### Data excerpts ###

(** X11: on clock times the string comparison of [isSlotAvailable] is the
    comparison of the clocks. *)
Theorem clock_string_order (date : Z) (s : string) (h m : Z) :
  clockTime s h m ->
  String.ltb (format_HHmm date) s = (minuteOfDay date <? h * 60 + m)
  /\ String.ltb s (format_HHmm date) = (h * 60 + m <? minuteOfDay date).
Proof.
  intros Hc. destruct (clockTime_pad2 s h m Hc) as (Hh & Hm & ->).
  pose proof (getHours_range date). pose proof (getMinutes_range date).
  unfold format_HHmm, minuteOfDay. split; apply ltb_HHmm; lia.
Qed.

Lemma clock_string_order_witness :
  clockTime "09:00" 9 0
  /\ String.ltb (format_HHmm (Scenario.at_ 8 45)) "09:00" = true
  /\ String.ltb "09:00" (format_HHmm (Scenario.at_ 8 45)) = false.
Proof.
  assert (Hc : clockTime "09:00" 9 0) by (repeat split).
  split; [exact Hc|].
  destruct (clock_string_order (Scenario.at_ 8 45) "09:00" 9 0 Hc) as [H1 H2].
  split; [rewrite H1 | rewrite H2]; reflexivity.
Defined.




(** X12: an event type that satisfies the schema never sends the slot
    computation into its unbounded loop. *)
Theorem validated_event_type_returns (env : Env) (options : GenerateSlotsOptions)
    (w : World) (eventType : EventType.t) :
  BookingsRoute.eventTypeById (eventTypeId options) w = Some eventType ->
  (exists user, In user (users w) /\ User.id user = EventType.userId eventType) ->
  eventTypeSchema eventType = true ->
  exists slots, fst (generateAvailableSlots env options w) = Returns slots.
Proof.
  intros Het (user & Hin & Hid) Hschema.
  unfold BookingsRoute.eventTypeById in Het.
  assert (Hcfg : exists config, configOf (eventTypeId options) w = Some config
                   /\ slotInterval config = EventType.slotInterval eventType
                   /\ workingHours config = EventType.workingHours eventType).
  { unfold configOf. rewrite Het.
    destruct (find _ (users w)) as [u|] eqn:Hu.
    - eexists. split; [reflexivity|]. cbn. auto.
    - apply find_none with (x := user) in Hu; [|exact Hin].
      rewrite Hid, String.eqb_refl in Hu. discriminate. }
  destruct Hcfg as (config & Hcfg & Hstep & Hhours).
  unfold eventTypeSchema in Hschema. rewrite !andb_true_iff in Hschema.
  destruct Hschema as ((_ & Hint) & Hwh).
  unfold between in Hint. apply andb_true_iff in Hint. destruct Hint as [Hint _].
  apply Z.leb_le in Hint.
  apply (generateAvailableSlots_returns env options w config Hcfg).
  - rewrite Hstep. lia.
  - rewrite Hhours. apply List.Forall_forall. intros wh Hwhin.
    rewrite forallb_forall in Hwh. specialize (Hwh wh Hwhin).
    unfold workingHoursSchema in Hwh. rewrite !andb_true_iff in Hwh.
    destruct Hwh as ((_ & H1) & H2).
    destruct (matchesHHmm_pad2 _ H1) as (h1 & m1 & ? & ? & E1).
    destruct (matchesHHmm_pad2 _ H2) as (h2 & m2 & ? & ? & E2).
    unfold parses. rewrite E1, E2, !parseTimeString_pad2 by assumption.
    split; discriminate.
Qed.

Lemma validated_event_type_returns_witness :
  let eventType := Scenario.eventType 30 true false in
  let w := Scenario.world eventType (Scenario.booking CONFIRMED) in
  let env := Scenario.env (Scenario.at_ 9 40) (Scenario.at_ 10 15) in
  eventTypeSchema eventType = true
  /\ exists slots, fst (generateAvailableSlots env Scenario.mondayRange w) = Returns slots.
Proof.
  intros eventType w env.
  assert (Hschema : eventTypeSchema eventType = true) by reflexivity.
  split; [exact Hschema|].
  apply (validated_event_type_returns env Scenario.mondayRange w eventType eq_refl).
  - exists Scenario.host. split; [left; reflexivity | reflexivity].
  - exact Hschema.
Defined.

End ClockFacts.

(** ** The fan-out of [getCompositeBusy] *)

Module GroupingFacts.
Import GoogleCalendar GroupingSpec BusyFacts.

Lemma idsOf_groupPush a c m a' :
  idsOf a' (groupPush a c m)
  = if String.eqb a a' then idsOf a' m ++ [c] else idsOf a' m.
Proof.
  induction m as [|[k ids] m IH]; cbn [groupPush].
  - unfold idsOf. cbn. destruct (String.eqb a a'); reflexivity.
  - destruct (String.eqb k a) eqn:Eka.
    + apply String.eqb_eq in Eka. subst k. unfold idsOf. cbn.
      destruct (String.eqb a a'); reflexivity.
    + unfold idsOf in *. cbn [find fst].
      destruct (String.eqb k a') eqn:Eka'.
      * apply String.eqb_eq in Eka'. subst k.
        rewrite String.eqb_sym in Eka. rewrite Eka. reflexivity.
      * exact IH.
Qed.

Lemma groupPush_nonempty a c m :
  Forall (fun entry => snd entry <> []) m ->
  Forall (fun entry => snd entry <> []) (groupPush a c m).
Proof.
  induction 1 as [|[k ids] m Hk Hm IH]; cbn [groupPush].
  - constructor; [|constructor]. cbn. discriminate.
  - destruct (String.eqb k a).
    + constructor; [|exact Hm]. cbn. destruct ids; discriminate.
    + constructor; [exact Hk | exact IH].
Qed.

Lemma calendarsByAccount_snoc cals cal :
  calendarsByAccount (cals ++ [cal])
  = groupPush (Calendar.connectedAccountId cal) (Calendar.googleCalendarId cal)
      (calendarsByAccount cals).
Proof. unfold calendarsByAccount. rewrite fold_left_app. reflexivity. Qed.

Lemma calendarsByAccount_idsOf cals a :
  idsOf a (calendarsByAccount cals) = calendarsOf a cals.
Proof.
  induction cals as [|cal cals IH] using rev_ind; [reflexivity|].
  rewrite calendarsByAccount_snoc, idsOf_groupPush, IH.
  unfold calendarsOf. rewrite List.filter_app, map_app. cbn [List.filter].
  destruct (String.eqb (Calendar.connectedAccountId cal) a); cbn.
  - reflexivity.
  - rewrite app_nil_r. reflexivity.
Qed.

Lemma calendarsByAccount_nonempty cals :
  Forall (fun entry => snd entry <> []) (calendarsByAccount cals).
Proof.
  induction cals as [|cal cals IH] using rev_ind; [constructor|].
  rewrite calendarsByAccount_snoc. apply groupPush_nonempty. exact IH.
Qed.

Lemma idsOf_In m a ids :
  List.NoDup (map fst m) ->
  In (a, ids) m -> idsOf a m = ids.
Proof.
  induction m as [|[k ids'] m IH]; intros Hnd Hin; [destruct Hin|].
  cbn [map fst] in Hnd. apply NoDup_cons_iff in Hnd. destruct Hnd as [Hk Hnd].
  unfold idsOf in *. cbn [find fst].
  destruct Hin as [Heq|Hin].
  - injection Heq as -> ->. rewrite String.eqb_refl. reflexivity.
  - destruct (String.eqb k a) eqn:E.
    + apply String.eqb_eq in E. subst k. exfalso. apply Hk.
      apply in_map_iff. exists (a, ids). auto.
    + apply IH; assumption.
Qed.

Lemma In_idsOf m a :
  idsOf a m <> [] -> In (a, idsOf a m) m.
Proof.
  unfold idsOf. intros H.
  destruct (find _ m) as [[k ids]|] eqn:E; [|contradiction].
  apply find_some in E. destruct E as [Hin Hk]. cbn [fst] in Hk.
  apply String.eqb_eq in Hk. subst k. exact Hin.
Qed.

###

Using the entries shown above, reproduce verbatim the lines from the line bearing "(w : World)" to the line bearing "eventTypeSchema eventType = true ->", inclusive.

    (w : World) (eventType : EventType.t) :
  BookingsRoute.eventTypeById (eventTypeId options) w = Some eventType ->
  (exists user, In user (users w) /\ User.id user = EventType.userId eventType) ->
  eventTypeSchema eventType = true ->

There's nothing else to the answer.